Ele diz que opera com um grupo em Croix-DES-PRESS, uma movimentada área de mercado perto do território controlado por gangues.
Enquanto os tiros tocam à distância, ninguém se encolhe. As pessoas aqui estão acostumadas a isso.
Ele diz que as gangues pagam aos meninos se juntarem e estabelecem pontos de verificação onde exigem dinheiro dos moradores que passam.
“Claro que todos têm medo”, ele nos diz. “Sentimos -nos sozinhos tentando proteger as mulheres e crianças. Enquanto as gangues continuam se espalhando, sabemos que nossa área pode ser a próxima”.

As agências humanitárias dizem que a situação está se deteriorando e as mulheres estão entre as mais atingidas, com muitas delas enfrentando o duplo trauma de violência e deslocamento sexual.
Lola Castro, diretora regional do programa mundial de alimentos da ONU, diz Port-au-Prince “é o pior lugar do mundo para ser uma mulher”.
As mulheres aqui também sentem o impacto dos cortes nos programas de ajuda humanitária, acrescenta ela.
O Haiti tem sido um dos maiores destinatários de financiamento da Agência dos EUA para o Desenvolvimento Internacional (USAID), que o presidente Donald Trump cortou, apelidando -o de “desperdício”.
Quando visitamos em junho, Castro disse que o PAM estava distribuindo seus últimos estoques de ajuda alimentar financiada pelos EUA.
A provisão de alimentos protege as mulheres, explicou ela, porque evita que tenham que estar nas ruas implorando ou procurando comida.

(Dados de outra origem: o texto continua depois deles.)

(* ===== verification/HwcRelay.v ===== *)
(** * The relay from the hardware controller to the delay synchroniser

    [hwc_relay.py] with its writer in [hw_controller.py] ([_relay_event_handler],
    [_build_hwc_state], [_write_hwc_state], [_relay_tick]) and its readers
    ([HwcStateWatcher], [RecalWatcher]): two processes that share two files.  A
    file is replaced as a whole ([os.replace]), so a reader sees one document or
    the other; a document is a JSON value and the text of the recalibration
    request a list of characters. *)
From S2P Require Import Prelude PyStruct PyText PyJson.
From Stdlib Require Import Ascii.
Open Scope Z_scope.

Module Relay.

(** ** Reading the state document *)

(** [raw]: what the file holds; [None] when it is missing or not JSON. *)
Definition read_hwc_state (raw : option json) : option dict :=
  match raw with
  | Some (JObj d) =>
      match dict_get "v" d, dict_get "epoch" d with
      | Some (JInt v), Some (JStr _) =>
          if v <? 1 then None
          else match dict_get "events" d with None | Some (JArr _) => Some d | _ => None end
      | _, _ => None
      end
  | _ => None
  end.

Definition _event_seq (ev : json) : option Z :=
  match ev with
  | JObj d => match dict_get "seq" d with Some (JInt s) => Some s | _ => None end
  | _ => None
  end.

Definition has_seq (ev : json) : bool := match _event_seq ev with Some _ => true | None => false end.
Definition seq_of (ev : json) : Z := default 0 (_event_seq ev).

Definition epoch_of (d : dict) : option string := match dict_get "epoch" d with Some (JStr e) => Some e | _ => None end.
Definition events_of (d : dict) : list json := match dict_get "events" d with Some (JArr l) => l | _ => [] end.

Definition new_events_since (doc : option dict) (last_epoch : option string) (last_seq : Z) : list json * option string * Z :=
  match doc with
  | None => ([], last_epoch, last_seq)
  | Some d =>
      let events := List.filter has_seq (events_of d) in
      let '(fresh, new_last) :=
        if bool_decide (epoch_of d = last_epoch) then (List.filter (fun ev => last_seq <? seq_of ev) events, last_seq) else (events, -1) in
      (fresh, epoch_of d, foldl (fun n ev => Z.max n (seq_of ev)) new_last fresh)
  end.

(** [hwc_status_view] at time [now]; [age] rounds a difference of times. *)
Definition hwc_status_view (age : json -> json) (doc : option dict) : option dict :=
  match doc with
  | None => None
  | Some d =>
      Some (dict_set "age_sec" (match dict_get "ts" d with Some (JInt z) => age (JInt z) | Some (JFloat f) => age (JFloat f) | _ => JNull end)
              (List.filter (fun kv => negb (bool_decide (kv.1 = "events"))) d))
  end.

Record watcher := Watcher { last_epoch : option string; last_seq : Z; errors : Z }.

(** The constructor: a baseline, nothing reported. *)
Definition watch (raw : option json) : watcher :=
  let '(_, e, n) := new_events_since (read_hwc_state raw) None (-1) in Watcher e n 0.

Os trabalhadores humanitários aqui também temem que os cortes possam afetar em breve o apoio às vítimas de violência em lugares como a casa segura onde Helene mora.
E Manilla Arroyo, da MSF, diz que o financiamento para contracepção também foi reduzido: “Muitos de nossos pacientes já têm filhos. Muitos deles têm menos de 18 anos com crianças. O risco de gravidez representa muitos, muitos novos desafios para eles”.
Helene e outras mulheres na casa segura geralmente se sentam e conversam juntos em uma varanda que tem vista para o porto príncipe, mas muitas delas têm muito medo de deixar a segurança de suas paredes.
Ela não sabe como apoiará sua filha enquanto cresce.
“Eu sempre sonhei em ir à escola, aprender e fazer algo de mim mesmo”, diz ela. “Eu sempre soube que teria filhos, mas não tão jovens.”